Hayato acordou de novo.
Ainda estava no quarto. Mas agora, na cama.
A última lembrança era do chão, o espelho no armário, a boneca sorrindo... e Ren atrás dela.
Mas Ren não estava ali.
Nem a boneca. Nem o espelho.
Apenas a luz morta do dia filtrando pelas frestas, e o cheiro de terra...
Como se tudo tivesse sido real. Ou pior: como se tudo ainda estivesse acontecendo.
Dia... algo. No Kurokawa Heights, os dias não tinham mais nomes.
Mesmo quando o céu amanhecia limpo, a luz do sol parecia recuar antes de alcançar o sétimo andar. A claridade subia pelos andares como sempre, mas parava dois antes do de Hayato, como se o prédio simplesmente… recusasse a luz.
Naquela manhã, ou talvez fosse tarde, Hayato acordou com o cheiro de terra impregnado no travesseiro.
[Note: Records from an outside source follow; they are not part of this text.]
(* ===== verification/Commands.v ===== *)
(** * Commands: the scripts around other classes

    [parse-headers.py], [get_feat.py] and [get_abi.py]: each reads its arguments
    and calls a class.  The class of the first is [ParseData]; those of the others
    are not part of the repository, and are parameters here. *)

From S2P Require Import Prelude PyStr PyNum PyRe PyReSyntax PyReTheory KdocRe CLex ParseData Argparse.

(** [add_subparsers]: the commands and their parsers. *)
Definition subcommands (commands : list (string * parser)) (name : string)
    : option (list string → res parsed) :=
  (λ p, parse_known_args p no_subcommand) <$> dget commands name.

(** ** Headers *)

Module ParseHeaders.
Definition the_parser : parser := Parser [
    help_option;
    Optional ["-d"; "--debug"] "debug" CountUp (VNat 0);
    store_true ["-t"; "--toc"] "toc"]
  [Positional "file_in" One; Positional "file_out" One; Positional "file_rules" Maybe] [] [].

Section Main.
(** The text of a file, [None] when it cannot be opened. *)
Context (read : string → option string).
Definition no_file {A} : res A := Raise (OSError "No such file or directory").
(** [parser.parse_file(file_in, file_rules)] on a new object. *)
Definition parsed_file (file_in : string) (file_rules : option string) : res ParseDataStructs :=
  let exceptions :=
    match file_rules with
    | Some (String _ _ as f) =>
        match read f with Some text => Ok (Some (f, text)) | None => no_file end
    | _ => Ok None
    end in
  match exceptions with
  | Raise e => Raise e
  | Ok exceptions =>
      match read file_in with
      | Some text =>
          match parse_file text exceptions ParseDataStructs_init with
          | (p, Ok _) => Ok p
          | (_, Raise e) => Raise e
          end
      | None =>
          match read_exceptions exceptions ParseDataStructs_init with
          | (_, Raise e) => Raise e
          | (_, Ok _) => no_file
          end
      end
  end.
(** [main()]: what is printed, and the file that is written. *)
Definition main (argv : list string) : list string * res (string * string) :=
  match parse_args the_parser no_subcommand argv with
  | Raise e => ([], Raise e)
  | Ok args =>
      let file_in := default "" (as_str args "file_in") in
      match parsed_file file_in (as_str args "file_rules") with
      | Raise e => ([], Raise e)
      | Ok p =>
          (if as_nat args "debug" =? 0 then [] else debug_lines p,
           match write_output file_in (as_bool args "toc") p with
           | Ok text => Ok (default "" (as_str args "file_out"), text)
           | Raise e => Raise e
           end)
      end
  end.
End Main.
End ParseHeaders.

(** ** Features *)

Module GetFeat.
Definition DEFAULT_DIR : string := "Documentation/features".

(** What the script uses of [ParseFeature]: an object made of the directory, the
    debug level and [enable_fname]; [parse], which gives data; and its tables. *)
Record features := Features {
  feature_object : Type;
  feature_data : Type;
  new_feature : string → nat → bool → feature_object;
  feature_parse : feature_object → res (feature_object * feature_data);
  pformat_data : feature_data → string;
  output_arch_table : feature_object → string → option string → res string;
  output_feature : feature_object → string → res string;
  output_matrix : feature_object → res string;
  list_arch_features : feature_object → string → option string → res string;
}.

(** The arguments; [--arch] and [--feat] are [parse_arch] and [parse_feat]. *)
Definition parse_arch : optional := store ["--arch"] "arch".
Definition parse_feat : optional := store ["--feat"; "--feature"] "feat".
Definition func (name : string) : dict value := [("func", VStr name)].
Definition current_args : parser := Parser [help_option; parse_feat] [] [] (func "run_current").
Definition rest_args : parser := Parser [help_option; parse_arch; parse_feat] [] [] (func "run_rest").
Definition list_args : parser := Parser [help_option; parse_arch; parse_feat] [] [] (func "run_list").
Definition validate_args : parser := Parser [help_option] [] [] (func "run_parser").
Definition the_parser : parser := Parser [
    help_option;
    Optional ["-d"; "--debug"] "debug" CountUp (VNat 0);
    Optional ["--directory"; "--dir"] "directory" (Store plain_str) (VStr DEFAULT_DIR);
    store_true ["--enable-fname"] "enable_fname"]
  [Positional "" Subcommand] [] [].
Definition commands : list (string * parser) :=
  [("current", current_args); ("rest", rest_args); ("list", list_args); ("validate", validate_args)].

Section Main.
(** [uname] is the output of the command. *)
Context (F : features) (uname : res string).

(** [get_current_arch()] *)
Definition get_current_arch : res string :=
  match uname with
  | Raise e => Raise e
  | Ok stdout =>
      let arch := strip stdout in
      Ok (if smem arch ["x86_64"; "i386"] then "x86" else if (arch =? "s390x")%string then "s390" else arch)
  end.
(** [run_parser(args)] *)
Definition run_parser (args : dict value) : Prints (feature_object F) :=
  r ← lift_res (feature_parse F (new_feature F (default "" (as_str args "directory"))
                                  (as_nat args "debug") (as_bool args "enable_fname")));
  when (2 <? as_nat args "debug") (print (pformat_data F (snd r))) ;;
  mret (fst r).
(** A text that is given and not empty. *)
Definition truthy (o : option string) : option string :=
  match o with Some (String _ _) => o | _ => None end.
(** [run_rest(args)], [run_current(args)] and [run_list(args)] *)
Definition run_rest (args : dict value) : Prints unit :=
  feat ← run_parser args;
  rst ← lift_res (match truthy (as_str args "arch"), truthy (as_str args "feat") with
                  | Some arch, _ => output_arch_table F feat arch (as_str args "feat")
                  | None, Some f => output_feature F feat f
                  | None, None => output_matrix F feat
                  end);
  print rst.
Definition run_current (args : dict value) : Prints unit :=
  arch ← lift_res get_current_arch;
  run_rest (dset args "arch" (VStr arch)).
Definition run_list (args : dict value) : Prints unit :=
  arch ← (match truthy (as_str args "arch") with
          | Some arch => mret arch
          | None => lift_res get_current_arch
          end);
  feat ← run_parser args;
  msg ← lift_res (list_arch_features F feat arch (as_str args "feat"));
  print msg.
(** [main()] *)
Definition call (name : string) (args : dict value) : Prints unit :=
  if (name =? "run_current")%string then run_current args
  else if (name =? "run_rest")%string then run_rest args
  else if (name =? "run_list")%string then run_list args
  else run_parser args ;; mret tt.
Definition main (argv0 : string) (argv : list string) : Prints unit :=
  args ← lift_res (parse_args the_parser (subcommands commands) argv);
  match as_str args "func" with
  | Some name => call name args
  | None => raise (SystemExit ("Please specify a valid command for " +:+ argv0))
  end.
End Main.
End GetFeat.

(** ** The ABI *)

Module GetAbi.
(** What the script uses of [AbiParser], [AbiRegex] and [SystemSymbols]: each
    call is given what it prints. *)
Record abi := Abi {
  abi_dir : string;
  abi_object : Type;
  (** [AbiParser(dir, debug)] after [parse_abi()] *)
  parse_abi : string → Z → Prints abi_object;
  check_issues : abi_object → Prints unit;
  (** [doc(raw, show_file)]: text, file and line of each part, and how it ends *)
  abi_doc : abi_object → bool → bool → list (string * string * string) * res unit;
  search_symbols : abi_object → string → Prints unit;
  abi_regex : Type;
  (** [AbiRegex(dir, debug, search_string)] *)
  new_regex : string → Z → option string → Prints abi_regex;
  (** [SystemSymbols(abi, hints, sysfs)], then [check_undefined_symbols(dry_run,
      found, max_workers, chunk_size)] *)
  check_undefined_symbols : abi_regex → bool → string → bool → bool → Z → Z → Prints unit;
}.

Definition an_int_option (strings : list string) (dest : string) (n : Z) : optional :=
  Optional strings dest (Store an_int) (VInt n).
Definition func (name : string) : dict value := [("func", VStr name)].
Definition rest_args : parser := Parser [
    help_option;
    store_true ["--enable-lineno"] "enable_lineno";
    store_true ["--raw"] "raw";
    store_true ["--no-file"] "no_file";
    store ["--show-hints"] "show_hints"] [] [] (func "AbiRest.run").
Definition validate_args : parser := Parser [help_option] [] [] (func "AbiValidate.run").
Definition search_args : parser :=
  Parser [help_option] [Positional "expression" One] [] (func "AbiSearch.run").
Definition undefined_args : parser := Parser [
    help_option;
    Optional ["-S"; "--sysfs-dir"] "sysfs_dir" (Store plain_str) (VStr "/sys");
    store ["-s"; "--search-string"] "search_string";
    store_true ["-H"; "--show-hints"] "show_hints";
    an_int_option ["-j"; "--jobs"; "--max-workers"] "jobs" 1;
    an_int_option ["-c"; "--max-chunk-size"] "max_chunk_size" 50;
    store_true ["-f"; "--found"] "found";
    store_true ["-d"; "--dry-run"] "dry_run"] [] [] (func "AbiUndefined.run").
Definition commands : list (string * parser) :=
  [("rest", rest_args); ("validate", validate_args); ("search", search_args);
   ("undefined", undefined_args)].

Section Main.
Context (A : abi).
Definition the_parser : parser := Parser [
    help_option;
    an_int_option ["-d"; "--debug"] "debug" 0;
    Optional ["-D"; "--dir"] "dir" (Store plain_str) (VStr (abi_dir A))]
  [Positional "" Subcommand] [] [].
Definition as_int (args : dict value) (dest : string) : Z :=
  match dget args dest with Some (VInt n) => n | _ => 0%Z end.

Definition checked (args : dict value) : Prints (abi_object A) :=
  parser ← parse_abi A (default "" (as_str args "dir")) (as_int args "debug");
  check_issues A parser ;;
  mret parser.
(** The methods [run] of the four classes. *)
Definition rest_run (args : dict value) : Prints unit :=
  parser ← checked args;
  let '(doc, ending) := abi_doc A parser (as_bool args "raw") (negb (as_bool args "no_file")) in
  for_each doc (λ '(text, fname, ln),
    when (as_bool args "enable_lineno")
      (print (".. LINENO " +:+ fname +:+ "#" +:+ ln +:+ nl +:+ nl)) ;;
    print text) ;;
  lift_res ending.
Definition validate_run (args : dict value) : Prints unit := checked args ;; mret tt.
Definition search_run (args : dict value) : Prints unit :=
  parser ← parse_abi A (default "" (as_str args "dir")) (as_int args "debug");
  search_symbols A parser (default "" (as_str args "expression")).
Definition undefined_run (args : dict value) : Prints unit :=
  abi ← new_regex A (default "" (as_str args "dir")) (as_int args "debug") (as_str args "search_string");
  check_undefined_symbols A abi (as_bool args "show_hints") (default "" (as_str args "sysfs_dir"))
    (as_bool args "dry_run") (as_bool args "found") (as_int args "jobs") (as_int args "max_chunk_size").
(** [main()]; the level of the log is left out. *)
Definition call (name : string) (args : dict value) : Prints unit :=
  if (name =? "AbiRest.run")%string then rest_run args
  else if (name =? "AbiValidate.run")%string then validate_run args
  else if (name =? "AbiSearch.run")%string then search_run args
  else undefined_run args.
Definition main (argv0 : string) (argv : list string) : Prints unit :=
  args ← lift_res (parse_args the_parser (subcommands commands) argv);
  match as_str args "func" with
  | Some name => call name args
  | None => raise (SystemExit ("Please specify a valid command for " +:+ argv0))
  end.
End Main.
End GetAbi.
Suave no início, depois mais forte, como se tivesse dormido no chão de um jardim recém-cavado.
Sentou-se na cama, grogue, tentando lembrar que dia era. Mas tudo estava embaralhado. As janelas estavam entreabertas, mas não havia som de rua, nem canto de pássaros. Apenas o som abafado do próprio corpo respirando.
Tirou a meia, e um pequeno galho seco caiu de dentro dela. Era retorcido, quase esculpido. As fibras da madeira formavam, com precisão perturbadora, um nome:
S.A.Y.U.R.I
Hayato se levantou com um impulso nervoso. O quarto parecia mais escuro do que deveria, mesmo com a luz do dia do lado de fora. Caminhou até o banheiro e atirou o galho no vaso sanitário. A descarga soou mais alta do que o normal. A água girou, espumou... e, por dezessete segundos, ficou vermelha. Vermelho sangue.
Depois, voltou ao normal. Como se nada tivesse acontecido.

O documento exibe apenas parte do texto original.